In den 29 Jahren, die das Pontifikat von Papst Johannes Paul II. dauerte, hatte dieser ausreichend Zeit, um mittels konsequenter Personalpolitik befreiungstheologische Bischöfe durch konservative zu ersetzen. Wo dies aus Altersgründen nicht schnell genug ging, scheute man im Vatikan auch nicht davor zurück, massiv in die Angelegenheiten der Ortskirchen einzugreifen, so zum Beispiel durch die Aufteilung des Bistums Sao Paulo in Brasilien in fünf kleinere Bistümer, um den bekannten Everisto Kardinal Arns die Basis zu entziehen.

Eine ähnliche Absicht - die Welt in Ordnung zu bringen - wie sie Johannes Paul II. im revolutionären Nicaragua im Sinn hatte, dürfte ihn Ende der 90er Jahre auch nach Kuba geführt haben.
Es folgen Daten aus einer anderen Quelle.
(* ===== verification/Swiss.v ===== *)
(** * Swiss pairing: src/src/tournament/swiss.{h,cpp}

    [pair_swiss_round] and its branch-and-bound search.  A [double] score is kept in
    half points, the only values a tournament produces, so that [llround(2 * score)]
    is exact.  [std::set<PlayerPair>] is only tested for membership and emptiness.
    The vectors [taken] and [chosen], which the search changes before a recursive call
    and restores after it, are arguments of that call; the best round and the table of
    prefixes are threaded through. *)
From S2P Require Import Prelude.
From stdpp Require Import gmap.
Open Scope Z_scope.

(** ** Data *)

Record PlayerStanding := mkStanding {
  player_id : Z; elo : Z; score : Z; whites_played : Z; received_bye : bool; withdrawn : bool
}.
#[export] Instance PlayerStanding_inhabited : Inhabited PlayerStanding :=
  populate (mkStanding 0 1200 0 0 false false).

Record Pairing := mkPairing { white_id : Z; black_id : Z; is_bye : bool }.

(** [PlayerPair]: the identifiers in order. *)
Definition player_pair (a b : Z) : Z * Z := if a <=? b then (a, b) else (b, a).

Definition have_played (played : gset (Z * Z)) (a b : Z) : bool :=
  bool_decide (player_pair a b ∈ played).

Definition higher_seed (a b : PlayerStanding) : bool :=
  if negb (score a =? score b) then score b <? score a
  else if negb (elo a =? elo b) then elo b <? elo a
  else player_id a <? player_id b.

Definition assign_colors (a b : PlayerStanding) : Z * Z :=
  if whites_played a <? whites_played b then (player_id a, player_id b)
  else if whites_played b <? whites_played a then (player_id b, player_id a)
  else if higher_seed a b then (player_id a, player_id b)
  else (player_id b, player_id a).

(** ** Costs *)

Record Cost := mkCost {
  rematches : Z; rating_gap : Z; score_gap : Z; byes : Z; repeated_byes : Z; bye_rank : Z
}.

Definition zero_cost : Cost := mkCost 0 0 0 0 0 0.

(** [Cost::operator<]: the lexicographic order of [std::tie]. *)
Definition cost_lt (c d : Cost) : bool :=
  let lex x y rest := (x <? y) || ((x =? y) && rest) in
  lex (byes c) (byes d) (lex (repeated_byes c) (repeated_byes d) (lex (bye_rank c) (bye_rank d)
    (lex (rematches c) (rematches d) (lex (rating_gap c) (rating_gap d)
      (score_gap c <? score_gap d))))).

Definition cost_add (c d : Cost) : Cost :=
  mkCost (rematches c + rematches d) (rating_gap c + rating_gap d) (score_gap c + score_gap d)
         (byes c + byes d) (repeated_byes c + repeated_byes d) (bye_rank c + bye_rank d).

(** ** The search *)

Record PairingSearch := mkPairingSearch {
  best : option (Cost * list (nat * nat));
  prefixes : gmap (list bool) Cost
}.

Section search.
Context (pool : list PlayerStanding) (played forbidden : gset (Z * Z)).

Definition player (i : nat) : PlayerStanding := pool !!! i.

(** The matrix [edge]; its diagonal is not used. *)
Definition edge (i j : nat) : Cost :=
  mkCost (if have_played played (player_id (player i)) (player_id (player j)) then 1 else 0)
         (Z.abs (elo (player i) - elo (player j)))
         (Z.abs (score (player i) - score (player j))) 0 0 0.

Definition bye_cost (i : nat) : Cost :=
  mkCost 0 0 0 1 (if received_bye (player i) then 1 else 0) (Z.of_nat (length pool - i)).

Definition is_free (taken : list bool) (i : nat) : bool := negb (nth i taken true).
Definition free_seats (taken : list bool) : list nat :=
  List.filter (is_free taken) (seq 0 (length taken)).

(** [while (i < n && taken[i]) ++i;] *)
Fixpoint first_free (taken : list bool) : nat :=
  match taken with true :: taken => S (first_free taken) | _ => 0 end.

Definition mark (i : nat) (taken : list bool) : list bool := <[i := true]> taken.

(** [fresh]: some free opponent has not been met. *)
Definition has_fresh (taken : list bool) (a : nat) : bool :=
  existsb (fun b => negb (a =? b)%nat && is_free taken b && (rematches (edge a b) =? 0))
          (seq 0 (length taken)).

Fixpoint adjacent_gaps (l : list Z) : Z :=
  match l with x :: y :: l => (y - x) + adjacent_gaps l | _ => 0 end.

Definition lower_bound (taken : list bool) : Cost :=
  if negb (bool_decide (forbidden = ∅)) then zero_cost else
  let free := free_seats taken in
  let forced := Z.of_nat (length (List.filter (fun a => negb (has_fresh taken a)) free)) in
  mkCost ((forced + 1) / 2)
         (adjacent_gaps (isort Z.ltb (map (fun a => elo (player a)) free)))
         (adjacent_gaps (isort Z.ltb (map (fun a => score (player a)) free))) 0 0 0.

Definition candidates (taken : list bool) (i : nat) : list nat :=
  isort (fun a b => cost_lt (edge i a) (edge i b))
    (List.filter (fun j => is_free taken j &&
        negb (bool_decide (player_pair (player_id (player i)) (player_id (player j)) ∈ forbidden)))
      (seq (S i) (length taken - S i))).

(** [have_best && !(cost < best)] *)
Definition not_better (st : PairingSearch) (c : Cost) : bool :=
  match best st with Some (b, _) => negb (cost_lt c b) | None => false end.

(** The two early returns before the candidates are tried. *)
Definition pruned (st : PairingSearch) (taken : list bool) (cost : Cost) : bool :=
  not_better st (cost_add cost (lower_bound taken)) ||
  match prefixes st !! taken with Some prior => negb (cost_lt cost prior) | None => false end.

Fixpoint search (fuel : nat) (taken : list bool) (chosen : list (nat * nat)) (cost : Cost)
    (st : PairingSearch) : PairingSearch :=
  match fuel with
  | O => st
  | S fuel =>
      let i := first_free taken in
      if (i =? length taken)%nat then
        if not_better st cost then st else mkPairingSearch (Some (cost, chosen)) (prefixes st)
      else if pruned st taken cost then st
      else
        let st := mkPairingSearch (best st) (<[taken := cost]> (prefixes st)) in
        let st := fold_left (fun st j =>
                    search fuel (mark j (mark i taken)) (chosen ++ [(i, j)]) (cost_add cost (edge i j)) st)
                    (candidates taken i) st in
        if negb (bool_decide (forbidden = ∅))
        then search fuel (mark i taken) (chosen ++ [(i, i)]) (cost_add cost (bye_cost i)) st
        else st
  end.

(** [search({})]: each call takes at least one of the [n] players. *)
Definition best_round : list (nat * nat) :=
  let n := length pool in
  match best (search (S n) (repeat false n) [] zero_cost (mkPairingSearch None ∅)) with
  | Some (_, chosen) => chosen
  | None => []
  end.

Definition emit_meetings (chosen : list (nat * nat)) : list Pairing :=
  flat_map (fun '(a, b) =>
    if (a =? b)%nat then []
    else let '(w, k) := assign_colors (player a) (player b) in [mkPairing w k false]) chosen.

Definition emit_byes (chosen : list (nat * nat)) : list Pairing :=
  flat_map (fun '(a, b) => if (a =? b)%nat then [mkPairing (player_id (player a)) 0 true] else []) chosen.
End search.

(** ** The round *)

(** The search from the end for a player without a bye, else the last player. *)
Fixpoint last_without_bye (pool : list PlayerStanding) (i : nat) : option nat :=
  match pool with
  | [] => None
  | p :: pool =>
      match last_without_bye pool (S i) with
      | Some k => Some k
      | None => if received_bye p then None else Some i
      end
  end.

Definition bye_index (pool : list PlayerStanding) : nat :=
  match last_without_bye pool 0 with Some i => i | None => (length pool - 1)%nat end.

(** Step 3: the player who sits out, and the rest of the pool. *)
Definition carve_bye (pool : list PlayerStanding) (forbidden : gset (Z * Z))
    : list PlayerStanding * list PlayerStanding :=
  if Nat.odd (length pool) && bool_decide (forbidden = ∅)
  then ([pool !!! bye_index pool], delete (bye_index pool) pool)
  else ([], pool).

Definition active_players (standings : list PlayerStanding) : list PlayerStanding :=
  List.filter (fun p => negb (withdrawn p)) standings.

(** [bye_p] *)
Definition bye_pairing (p : PlayerStanding) : Pairing := mkPairing (player_id p) 0 true.

Definition pair_swiss_round (standings : list PlayerStanding) (played forbidden : gset (Z * Z))
    : list Pairing :=
  match active_players standings with
  | [] => []
  | active =>
      let '(bye, pool) := carve_bye (isort higher_seed active) forbidden in
      let chosen := best_round pool played forbidden in
      emit_meetings pool chosen ++
      map bye_pairing bye ++ emit_byes pool chosen
  end.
Hier allerdings hatte sein Besuch eher eine gegenteilige Wirkung: Sie führte - zumindest kurzfristig - zur Auflockerung der Blockade und der Isolierung Kubas.

Benedikt XVI: Kein unbeschriebenes Blatt

Vom Papst Benedikt XVI., seit 20 Jahren Leiter der Glaubenskongregation, ist nicht zu erwarten, dass sich die kirchenpolitische Linie in Bezug auf die Lateinamerika ändert. So führte zum Beispiel ein gravierender Konflikt zwischen Joseph Kardinal Ratzinger und dem brasilianischen Befreiungstheologen und späteren alternativen Nobelpreisträger Leonardo Boff 1984 dazu, dass letzterer wegen seiner Schriften zur Theologie der Befreiung zu einem Jahr des Schweigens verurteilt wurde und temporär alle kirchlichen Funktionen verlor. Auch Benedikt XVI. wird bestrebt sein, der katholischen Kirche ihren Platz im weltweiten Machtgefüge zu sichern. Wenn man es positiv formulieren will, könnte man sagen: Seit Jahrhunderten ist die Kirche Teil der Machtstrukturen, aber es hat dabei immer wenigstens kleine Nischen gegeben, in denen sich auch Engagement für Gerechtigkeit - manchmal nur als subversive Strömung - entwickeln konnte.

Aus: Lateinamerika Nachrichten 371, Mai 2005



Ludger Weckel ist Mitarbeiter des Instituts für Theologie und Politik, Münster.